Adolescents who consume alcohol show a high prevalence of binge drinking, which has been linked to brain damage and neuroimmune reactions that increase risk for developing an alcohol use disorder (AUD). Adolescent female drinking patterns have surpassed males, yet little is known about damaging effects of alcohol in females. Known sex differences in neuroimmune reactivity, specifically microglial reactivity, suggest that the female brain will differ from males. Therefore, we examined indicators of neuroimmune activation and neurodegeneration following 2 days of heavy, bingelike exposure in adolescent male and female rats. Translocator protein 18kD (TSPO) expression assessed by [³H]PK-11195 autoradiography revealed that adolescent female rats showed a brief and immediate response in the thalamus, while male rats showed a delayed and sustained increase in the thalamus and hippocampus versus same-sex controls.
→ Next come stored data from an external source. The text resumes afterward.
(** X8: [build_graph] lists the name of a gate under the key [k] exactly
    when the gate reads a signal whose last driver is named [k]; a key is
    present exactly when some gate reads such a signal. *)
Theorem build_graph_fanout (nl : Netlist.t) (k s : option string) :
  (s ∈ default [] (build_graph nl !! k)
   ↔ ∃ g x d, g ∈ Netlist.gates nl ∧ Gate.name g = s ∧ x ∈ Gate.inputs g
              ∧ last_driver (Netlist.gates nl) x = Some d ∧ Gate.name d = k)
  ∧ (is_Some (build_graph nl !! k)
     ↔ ∃ g x d, g ∈ Netlist.gates nl ∧ x ∈ Gate.inputs g
                ∧ last_driver (Netlist.gates nl) x = Some d ∧ Gate.name d = k).
Proof.
  unfold build_graph. split.
  - rewrite build_graph_edges, lookup_empty. simpl. split.
    + intros [H|(g & x & Hg & Hs & Hx & Hk)]; [by apply elem_of_nil in H|].
      rewrite wire_to_gate_lookup in Hk.
      destruct (last_driver (Netlist.gates nl) x) as [d|] eqn:Hd; [|done].
      simpl in Hk. inversion Hk. exists g, x, d. done.
    + intros (g & x & d & Hg & Hs & Hx & Hd & Hk). right.
      exists g, x. rewrite wire_to_gate_lookup, Hd. simpl. by rewrite Hk.
  - rewrite build_graph_keys, lookup_empty. split.
    + intros [[? H]|(g & x & Hg & Hx & Hk)]; [done|].
      rewrite wire_to_gate_lookup in Hk.
      destruct (last_driver (Netlist.gates nl) x) as [d|] eqn:Hd; [|done].
      simpl in Hk. inversion Hk. exists g, x, d. done.
    + intros (g & x & d & Hg & Hx & Hd & Hk). right.
      exists g, x. rewrite wire_to_gate_lookup, Hd. simpl. by rewrite Hk.
Qed.

(** X9: when every signal has a single driver, [build_graph] is the
    fan-out relation on gate names: [s] is listed under [k] exactly when a
    gate named [k] drives a gate named [s]. *)
Theorem build_graph_drives (nl : Netlist.t) (k s : option string) :
  single_driver nl →
  (s ∈ default [] (build_graph nl !! k)
   ↔ ∃ d g, d ∈ Netlist.gates nl ∧ g ∈ Netlist.gates nl
            ∧ Gate.name d = k ∧ Gate.name g = s ∧ drives d g).
Proof.
  intros Hsd. unfold build_graph.
  rewrite build_graph_edges, lookup_empty. simpl. split.
  - intros [H|(g & x & Hg & Hs & Hx & Hk)]; [by apply elem_of_nil in H|].
    rewrite wire_to_gate_lookup in Hk.
    destruct (last_driver (Netlist.gates nl) x) as [d|] eqn:Hd; [|done].
    simpl in Hk. inversion Hk.
    apply (last_driver_single _ _ _ Hsd) in Hd as [Hd Ho].
    exists d, g. unfold drives. rewrite Ho. done.
  - intros (d & g & Hd & Hg & Hk & Hs & Hdr). right.
    exists g, (Gate.output d). split; [done|]. split; [done|]. split; [done|].
    rewrite wire_to_gate_lookup.
    rewrite (proj2 (last_driver_single _ (Gate.output d) d Hsd)) by done.
    simpl. by rewrite Hk.
Qed.

(** * Further properties of the leveler *)

Lemma fmap_eq_Forall2 {A B} (f : A → B) (l : list A) :
  ∀ l', f <$> l' = f <$> l → Forall2 (λ a a', f a' = f a) l l'.
Proof.
  induction l as [|a l IH]; intros [|a' l'] Heq; try done.
  rewrite !fmap_cons in Heq. inversion Heq. constructor; [done|by apply IH].
Qed.

(** X10: a successful run of the leveler changes nothing but levels: the
    name lists of the netlist are the same, and the gates are the same, in
    the same order, except for their [level] field. *)
Theorem assign_levels_frame (nl nl' : Netlist.t) :
  assign_levels nl = Some (Ok nl') →
  Netlist.inputs nl' = Netlist.inputs nl
  ∧ Netlist.outputs nl' = Netlist.outputs nl
  ∧ Netlist.wires nl' = Netlist.wires nl
  ∧ Forall2 (λ g g', g' = with_level g (Gate.level g'))
      (Netlist.gates nl) (Netlist.gates nl').
Proof.
  intros Hrun. apply assign_levels_Ok in Hrun as (storeF & -> & Hloop).
  repeat split. simpl.
  pose proof (level_loop_wiring (λ g, with_level g None) _ (λ _ _, eq_refl)
                _ _ _ _ _ Hloop) as Hw.
  apply fmap_eq_Forall2 in Hw.
  eapply Forall2_impl; [exact Hw|]. simpl.
  intros [] [] Heq. unfold with_level in *. simpl in *. by inversion Heq.
Qed.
Neurodegeneration assessed by Fluoro-Jade-B (FJB) dye showed that alcohol-induced cell death was modest for both sexes. Males showed cell death in the entorhinal cortex while females showed greater cell death in the perirhinal and piriform cortices. Additional neuroimmune measures of pro-inflammatory cytokine, IL-6, was decreased in the hippocampus and entorhinal cortex a week after alcohol exposure in females only. No changes in brain-derived neurotrophic factor (BDNF) were found in either sex or region. Overall, these experiments show adolescent females and males display unique neuroimmune responses and neurodegeneration profiles following heavy binge-like exposure. These data imply that females show a impaired neuroimmune response to alcohol that could contribute to sex differences in damage and deficits caused by alcohol.